### Work request
Below are some records. Reproduce them exactly from their first line through the line with "b3 :: rest =>", inclusive.

______

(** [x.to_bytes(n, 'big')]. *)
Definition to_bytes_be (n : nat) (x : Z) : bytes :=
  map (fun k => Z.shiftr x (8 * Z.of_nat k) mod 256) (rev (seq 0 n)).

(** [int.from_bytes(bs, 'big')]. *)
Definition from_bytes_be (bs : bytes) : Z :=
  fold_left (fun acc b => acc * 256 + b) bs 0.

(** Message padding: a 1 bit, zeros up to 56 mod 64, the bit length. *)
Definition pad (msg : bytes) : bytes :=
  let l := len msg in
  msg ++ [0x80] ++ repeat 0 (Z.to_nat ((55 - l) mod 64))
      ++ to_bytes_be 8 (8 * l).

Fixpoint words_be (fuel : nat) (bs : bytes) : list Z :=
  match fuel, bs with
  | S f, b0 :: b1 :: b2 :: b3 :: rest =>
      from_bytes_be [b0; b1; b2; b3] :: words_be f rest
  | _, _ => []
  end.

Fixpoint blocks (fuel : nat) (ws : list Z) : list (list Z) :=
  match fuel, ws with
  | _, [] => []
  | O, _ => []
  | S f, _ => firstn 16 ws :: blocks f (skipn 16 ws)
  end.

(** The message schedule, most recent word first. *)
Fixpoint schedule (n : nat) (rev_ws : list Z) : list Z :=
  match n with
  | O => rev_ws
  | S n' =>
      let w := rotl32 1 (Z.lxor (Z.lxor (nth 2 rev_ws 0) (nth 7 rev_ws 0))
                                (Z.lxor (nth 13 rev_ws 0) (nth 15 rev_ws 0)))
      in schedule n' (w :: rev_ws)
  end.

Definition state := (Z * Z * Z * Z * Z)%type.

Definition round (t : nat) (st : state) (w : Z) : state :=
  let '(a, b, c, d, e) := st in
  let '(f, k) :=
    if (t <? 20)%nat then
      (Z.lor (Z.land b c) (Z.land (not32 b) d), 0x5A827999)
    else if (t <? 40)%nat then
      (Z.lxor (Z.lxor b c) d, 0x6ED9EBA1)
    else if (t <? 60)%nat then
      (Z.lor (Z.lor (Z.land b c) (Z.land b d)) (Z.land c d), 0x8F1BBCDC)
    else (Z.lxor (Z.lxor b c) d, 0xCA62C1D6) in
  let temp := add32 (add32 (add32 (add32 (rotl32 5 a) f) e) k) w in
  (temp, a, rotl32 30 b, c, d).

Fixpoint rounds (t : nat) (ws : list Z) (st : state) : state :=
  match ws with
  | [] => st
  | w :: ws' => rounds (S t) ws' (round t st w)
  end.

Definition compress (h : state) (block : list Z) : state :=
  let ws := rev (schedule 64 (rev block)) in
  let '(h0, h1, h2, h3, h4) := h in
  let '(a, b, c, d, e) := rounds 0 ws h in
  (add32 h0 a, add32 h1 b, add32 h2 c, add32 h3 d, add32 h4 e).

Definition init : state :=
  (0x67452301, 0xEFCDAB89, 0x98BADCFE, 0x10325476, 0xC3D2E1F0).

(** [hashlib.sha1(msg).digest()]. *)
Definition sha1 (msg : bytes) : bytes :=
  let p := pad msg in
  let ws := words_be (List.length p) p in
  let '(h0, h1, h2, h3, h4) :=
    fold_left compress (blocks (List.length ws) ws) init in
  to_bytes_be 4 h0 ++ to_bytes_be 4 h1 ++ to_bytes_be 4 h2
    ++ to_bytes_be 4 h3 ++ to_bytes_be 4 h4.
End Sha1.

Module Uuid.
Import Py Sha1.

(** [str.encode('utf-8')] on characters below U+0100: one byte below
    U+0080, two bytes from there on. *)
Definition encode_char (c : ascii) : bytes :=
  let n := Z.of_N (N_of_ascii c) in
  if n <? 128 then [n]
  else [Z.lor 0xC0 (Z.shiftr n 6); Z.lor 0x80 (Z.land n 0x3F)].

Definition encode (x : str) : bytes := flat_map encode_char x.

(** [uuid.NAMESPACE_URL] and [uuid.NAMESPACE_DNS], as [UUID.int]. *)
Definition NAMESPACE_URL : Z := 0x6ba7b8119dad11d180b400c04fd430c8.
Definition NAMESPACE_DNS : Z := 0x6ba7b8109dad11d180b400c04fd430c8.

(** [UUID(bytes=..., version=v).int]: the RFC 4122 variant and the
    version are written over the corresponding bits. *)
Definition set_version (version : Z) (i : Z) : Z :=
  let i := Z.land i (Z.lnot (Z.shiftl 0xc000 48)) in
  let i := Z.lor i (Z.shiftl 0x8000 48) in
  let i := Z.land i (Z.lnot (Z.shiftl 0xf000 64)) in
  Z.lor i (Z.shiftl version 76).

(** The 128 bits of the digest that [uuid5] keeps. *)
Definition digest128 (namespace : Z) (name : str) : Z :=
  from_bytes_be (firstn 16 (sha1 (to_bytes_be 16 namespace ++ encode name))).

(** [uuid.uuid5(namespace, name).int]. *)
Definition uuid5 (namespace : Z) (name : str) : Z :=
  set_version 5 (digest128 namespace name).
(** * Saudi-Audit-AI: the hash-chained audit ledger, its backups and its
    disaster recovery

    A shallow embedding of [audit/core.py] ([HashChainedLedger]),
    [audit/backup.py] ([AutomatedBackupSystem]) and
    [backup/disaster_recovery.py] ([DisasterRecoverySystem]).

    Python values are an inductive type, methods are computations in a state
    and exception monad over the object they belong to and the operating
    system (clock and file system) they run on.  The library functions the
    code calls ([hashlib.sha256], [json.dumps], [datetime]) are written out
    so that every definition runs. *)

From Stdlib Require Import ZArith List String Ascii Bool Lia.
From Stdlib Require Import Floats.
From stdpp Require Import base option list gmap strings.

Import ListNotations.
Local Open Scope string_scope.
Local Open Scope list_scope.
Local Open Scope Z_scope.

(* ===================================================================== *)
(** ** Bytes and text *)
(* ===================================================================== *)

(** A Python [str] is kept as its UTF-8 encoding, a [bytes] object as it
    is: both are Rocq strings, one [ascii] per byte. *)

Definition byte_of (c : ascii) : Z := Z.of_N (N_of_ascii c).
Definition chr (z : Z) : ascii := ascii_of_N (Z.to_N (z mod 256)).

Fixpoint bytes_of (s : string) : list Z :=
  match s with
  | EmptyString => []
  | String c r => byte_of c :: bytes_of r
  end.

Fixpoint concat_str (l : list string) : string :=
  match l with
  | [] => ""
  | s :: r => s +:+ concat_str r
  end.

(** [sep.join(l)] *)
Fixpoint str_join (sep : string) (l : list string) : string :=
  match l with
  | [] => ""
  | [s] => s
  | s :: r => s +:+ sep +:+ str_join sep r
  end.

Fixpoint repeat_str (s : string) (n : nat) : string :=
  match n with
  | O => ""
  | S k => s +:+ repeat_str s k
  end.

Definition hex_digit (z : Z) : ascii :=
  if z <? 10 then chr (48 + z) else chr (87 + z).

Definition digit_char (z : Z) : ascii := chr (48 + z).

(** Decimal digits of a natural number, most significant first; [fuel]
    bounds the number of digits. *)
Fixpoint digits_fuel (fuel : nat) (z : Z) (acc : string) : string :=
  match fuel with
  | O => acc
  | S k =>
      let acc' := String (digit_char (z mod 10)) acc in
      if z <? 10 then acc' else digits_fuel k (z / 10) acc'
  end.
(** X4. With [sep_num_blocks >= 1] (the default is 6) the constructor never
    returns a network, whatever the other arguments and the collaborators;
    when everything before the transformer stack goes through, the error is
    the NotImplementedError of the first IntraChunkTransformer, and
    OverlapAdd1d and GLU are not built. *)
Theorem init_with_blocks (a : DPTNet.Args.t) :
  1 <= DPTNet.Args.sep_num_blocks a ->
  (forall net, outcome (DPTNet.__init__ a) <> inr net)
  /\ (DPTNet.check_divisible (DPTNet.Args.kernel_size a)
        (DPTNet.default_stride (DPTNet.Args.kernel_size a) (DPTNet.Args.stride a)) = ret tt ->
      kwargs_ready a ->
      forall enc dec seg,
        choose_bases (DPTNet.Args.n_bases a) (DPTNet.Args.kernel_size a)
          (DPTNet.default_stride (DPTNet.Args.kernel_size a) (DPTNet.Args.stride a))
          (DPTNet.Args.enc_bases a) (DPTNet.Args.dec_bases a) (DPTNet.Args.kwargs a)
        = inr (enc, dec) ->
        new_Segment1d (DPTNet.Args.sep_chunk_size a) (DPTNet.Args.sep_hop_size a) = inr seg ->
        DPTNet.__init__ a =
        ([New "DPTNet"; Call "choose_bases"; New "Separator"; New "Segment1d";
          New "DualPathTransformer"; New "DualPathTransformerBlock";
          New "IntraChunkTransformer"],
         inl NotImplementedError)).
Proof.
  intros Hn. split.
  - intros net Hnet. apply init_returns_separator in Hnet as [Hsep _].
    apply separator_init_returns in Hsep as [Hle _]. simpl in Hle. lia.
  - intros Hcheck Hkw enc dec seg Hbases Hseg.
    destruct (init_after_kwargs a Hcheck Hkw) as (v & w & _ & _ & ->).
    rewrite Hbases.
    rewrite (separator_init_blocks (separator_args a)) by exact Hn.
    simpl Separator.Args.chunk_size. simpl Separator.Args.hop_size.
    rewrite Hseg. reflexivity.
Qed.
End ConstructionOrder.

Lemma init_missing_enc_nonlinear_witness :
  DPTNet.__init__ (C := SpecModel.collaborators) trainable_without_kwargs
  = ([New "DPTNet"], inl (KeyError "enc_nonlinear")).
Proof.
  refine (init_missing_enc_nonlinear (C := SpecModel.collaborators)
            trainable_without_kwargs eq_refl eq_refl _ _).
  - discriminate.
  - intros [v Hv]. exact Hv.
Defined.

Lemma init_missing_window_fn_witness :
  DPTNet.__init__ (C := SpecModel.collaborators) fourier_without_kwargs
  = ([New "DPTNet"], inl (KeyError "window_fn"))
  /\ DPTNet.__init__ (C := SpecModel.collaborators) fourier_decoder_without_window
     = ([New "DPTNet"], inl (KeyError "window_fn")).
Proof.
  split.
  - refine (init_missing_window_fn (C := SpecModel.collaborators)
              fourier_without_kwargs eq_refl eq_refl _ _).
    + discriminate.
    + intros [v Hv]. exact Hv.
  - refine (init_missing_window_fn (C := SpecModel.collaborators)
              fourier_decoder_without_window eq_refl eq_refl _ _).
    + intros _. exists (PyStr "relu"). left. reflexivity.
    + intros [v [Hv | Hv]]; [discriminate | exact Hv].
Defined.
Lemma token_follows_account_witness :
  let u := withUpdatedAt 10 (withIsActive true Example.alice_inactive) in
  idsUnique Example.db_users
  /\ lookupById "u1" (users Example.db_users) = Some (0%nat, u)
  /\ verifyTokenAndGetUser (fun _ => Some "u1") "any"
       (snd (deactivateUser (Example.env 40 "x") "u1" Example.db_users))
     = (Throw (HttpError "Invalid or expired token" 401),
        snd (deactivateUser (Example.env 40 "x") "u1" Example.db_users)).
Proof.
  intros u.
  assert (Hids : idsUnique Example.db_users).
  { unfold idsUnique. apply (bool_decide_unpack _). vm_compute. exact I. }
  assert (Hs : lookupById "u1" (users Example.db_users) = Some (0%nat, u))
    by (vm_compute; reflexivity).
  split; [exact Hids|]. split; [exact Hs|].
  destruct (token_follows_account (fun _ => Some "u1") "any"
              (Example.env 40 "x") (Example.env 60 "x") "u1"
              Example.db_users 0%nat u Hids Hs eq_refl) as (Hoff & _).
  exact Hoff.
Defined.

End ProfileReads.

______

### Response area
(** [x.to_bytes(n, 'big')]. *)
Definition to_bytes_be (n : nat) (x : Z) : bytes :=
  map (fun k => Z.shiftr x (8 * Z.of_nat k) mod 256) (rev (seq 0 n)).

(** [int.from_bytes(bs, 'big')]. *)
Definition from_bytes_be (bs : bytes) : Z :=
  fold_left (fun acc b => acc * 256 + b) bs 0.

(** Message padding: a 1 bit, zeros up to 56 mod 64, the bit length. *)
Definition pad (msg : bytes) : bytes :=
  let l := len msg in
  msg ++ [0x80] ++ repeat 0 (Z.to_nat ((55 - l) mod 64))
      ++ to_bytes_be 8 (8 * l).

Fixpoint words_be (fuel : nat) (bs : bytes) : list Z :=
  match fuel, bs with
  | S f, b0 :: b1 :: b2 :: b3 :: rest =>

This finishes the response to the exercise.